The lines below starting at the line containing "destruct (po_Values o) as [|v vs];" and ending at the line containing "apply Exists_exists. exists" are to be repeated exactly, with both ends kept and nothing else added.

################

(** An option without values in a later place, after a first option
    that has values: the first turn of the loop indexes the empty list
    of its values, and the enumerator panics. *)
Lemma generateCartesianProductForOptions_panics (o : ProductOption)
      (rest : list ProductOption) :
  po_Values o <> [] ->
  Exists (fun o' => po_Values o' = []) rest ->
  generateCartesianProductForOptions (o :: rest) = Panicked.
Proof.
  intros Hfirst Hex. unfold generateCartesianProductForOptions.
  cbn [placeholders map]. fold (placeholders rest).
  destruct (po_Values o) as [|v vs]; [congruence|].
  cbn [cartesian_loop length repeat nth_error map Nat.ltb Nat.leb].
  rewrite pick_is_sel. cbn [skipn sel nth_error].
  rewrite sel_zeros_none; [reflexivity|].
  unfold placeholders. apply Exists_exists in Hex. destruct Hex as (o' & Hin & Hnil).
  apply Exists_exists. exists (map (placeholder o') (po_Values o')).
  split; [now apply in_map with (f := fun x => map (placeholder x) (po_Values x)) |].
  now rewrite Hnil.
Qed.

(** The enumerator always ends within the budget of iterations its
    model is given: it returns or it panics, whatever the options. *)
Lemma generateCartesianProductForOptions_terminates (inputOptions : list ProductOption) :
  generateCartesianProductForOptions inputOptions <> OutOfFuel.
Proof.
  destruct inputOptions as [|o rest]; [discriminate|].
  destruct (empty_or_not (map po_Values rest)) as [Hne|Hex].
  - rewrite generateCartesianProductForOptions_spec; [discriminate|].
    exact (proj1 (Forall_map po_Values (fun s => s <> []) rest) Hne).
  - destruct (po_Values o) as [|v vs] eqn:E.
    + now rewrite generateCartesianProductForOptions_first_empty.
    + rewrite generateCartesianProductForOptions_panics; [discriminate | congruence |].
      exact (proj1 (Exists_map po_Values (fun s => s = []) rest) Hex).
Qed.

(** Every selection of one value per list is a row of [odometer], and
    every row is such a selection. *)
Lemma odometer_complete {A : Type} (sl : list (list A)) (r : list A) :
  Forall2 (fun a s => In a s) r sl <-> In r (odometer sl).
Proof.
  split; [|apply In_odometer_Forall2].
  induction 1 as [|a s r sl Ha _ IH]; simpl; [now left|].
  apply in_flat_map. exists a. split; [exact Ha|]. now apply in_map.
Qed.
(** X7.  A body that is a string is accepted under every content type;
    under a form or JSON content type it has no [temp] and no [hum]
    property, and the reading stored is 0 and 0. *)
Theorem string_body_accepted (host : Host) (req : Request) (st : State)
  (text : string) :
  body req = JStr text ->
  is_success (snd (answer (post_data host req st))) = true /\
  (typed req = true -> read_fields req = Ok (Num.zero, Num.zero)).
Proof.
  intros Hbody.
  assert (Htyped : typed req = true -> read_fields req = Ok (Num.zero, Num.zero)).
  { intros Ht. rewrite (read_fields_typed req Ht), Hbody. reflexivity. }
  split; [| exact Htyped].
  apply post_success_iff.
  destruct (typed req) eqn:Ht.
  - eauto.
  - rewrite (read_fields_raw req text Ht); [eauto |].
    now rewrite Hbody.
Qed.

Lemma string_body_accepted_witness :
  is_success
    (snd (answer
            (post_data Sample.host
               {| headers := [("content-type", "text/plain; note=application/json")];
                  body := JStr "temp=25.5&hum=60";
                  query := [] |} initial))) = true /\
  read_fields
    {| headers := [("content-type", "text/plain; note=application/json")];
       body := JStr "temp=25.5&hum=60";
       query := [] |} = Ok (Num.zero, Num.zero).
Proof.
  destruct (string_body_accepted Sample.host
              {| headers := [("content-type", "text/plain; note=application/json")];
                 body := JStr "temp=25.5&hum=60";
                 query := [] |} initial "temp=25.5&hum=60" eq_refl)
    as [Hok Hzero].
  exact (conj Hok (Hzero eq_refl)).
Defined.

(** X8.  With no parsed body ([req.body] undefined), a form or JSON
    request is answered with the failure shape, the message of the
    TypeError and the fixed help text, and only the request counter and the
    last-request instant change; under any other content type the text
    [undefined] matches neither pattern and the reading 0, 0 is stored. *)
Theorem undefined_body (host : Host) (req : Request) (st : State) :
  body req = JUndefined ->
  let out := answer (post_data host req st) in
  (typed req = true ->
   out = (count_request (clock host 0) st,
          PostError "Cannot read properties of undefined (reading 'temp')"
            "Send data as: temp=25.5&hum=60.0")) /\
  (typed req = false ->
   read_fields req = Ok (Num.zero, Num.zero) /\ is_success (snd out) = true).
Proof.
  intros Hbody out. split; intros Ht.
  - assert (Hread : read_fields req =
              Throw (TypeError "Cannot read properties of undefined (reading 'temp')"))
      by (rewrite (read_fields_typed req Ht), Hbody; reflexivity).
    unfold out. now rewrite post_data_counts, (ingest_throw _ _ _ _ Hread).
  - assert (Hread : read_fields req = Ok (Num.zero, Num.zero))
      by (rewrite (read_fields_raw req "undefined" Ht);
          [reflexivity | now rewrite Hbody]).
    split; [exact Hread |]. apply post_success_iff. eauto.
Qed.

Lemma undefined_body_witness :
  answer (post_data Sample.host (Sample.json_request JUndefined) initial) =
    (count_request (clock Sample.host 0) initial,
     PostError "Cannot read properties of undefined (reading 'temp')"
       "Send data as: temp=25.5&hum=60.0").
Proof.
  exact (proj1 (undefined_body Sample.host (Sample.json_request JUndefined)
                  initial eq_refl) eq_refl).
Defined.

(** X9.  POST /api/data has two answers only: status 200 with the success
    shape when the fields were read, status 400 with the message of the
    exception and the fixed help text when reading them threw; no exception
    leaves the handler. *)
Theorem post_answers (host : Host) (req : Request) (st : State) :
  let resp := snd (answer (post_data host req st)) in
  match read_fields req with
  | Ok fields =>
      status_code resp = 200 /\
      exists count,
        resp = PostOk "Data received successfully" (data_entry host req fields)
                 count "Node.js API on Render" /\
        count = List.length (sensorData (fst (answer (post_data host req st))))
  | Throw e =>
      status_code resp = 400 /\
      resp = PostError (error_message e) "Send data as: temp=25.5&hum=60.0"
  end.
Proof.
  intros resp. unfold resp.
  destruct (post_data_outcome host req st) as [fields Hread | e Hread];
    rewrite Hread; cbn [snd fst status_code].
  - split; [reflexivity |]. eexists. split; reflexivity.
  - now split.
Qed.

(** ** One request on the state *)

Lemma firstn_forallb {A : Type} (f : A -> bool) (n : nat) (l : list A) :
  forallb f l = true -> forallb f (firstn n l) = true.
Proof.
  revert l. induction n as [| n IH]; intros [| a l]; cbn; try reflexivity.
  intros H. apply andb_true_iff in H as [Ha Hl]. now rewrite Ha, IH.
Qed.

Lemma map_result_firstn {A B : Type} (f : A -> Result B) (n : nat) :
  forall l ys, map_result f l = Ok ys ->
               map_result f (firstn n l) = Ok (firstn n ys).
Proof.
  induction n as [| n IH]; intros l ys H; [reflexivity |].
  destruct l as [| a l]; cbn [map_result] in H.
  - now inversion H.
  - destruct (f a) as [y | e] eqn:Hfa; [| discriminate].
    destruct (map_result f l) as [ys' | e] eqn:Hl; [| discriminate].
    cbn [rbind] in H. inversion H; subst.
    cbn [firstn map_result]. rewrite Hfa. cbn [rbind].
    now rewrite (IH l ys' Hl).
Qed.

################

TASK SOLUTION
  destruct (po_Values o) as [|v vs]; [congruence|].
  cbn [cartesian_loop length repeat nth_error map Nat.ltb Nat.leb].
  rewrite pick_is_sel. cbn [skipn sel nth_error].
  rewrite sel_zeros_none; [reflexivity|].
  unfold placeholders. apply Exists_exists in Hex. destruct Hex as (o' & Hin & Hnil).
  apply Exists_exists. exists (map (placeholder o') (po_Values o')).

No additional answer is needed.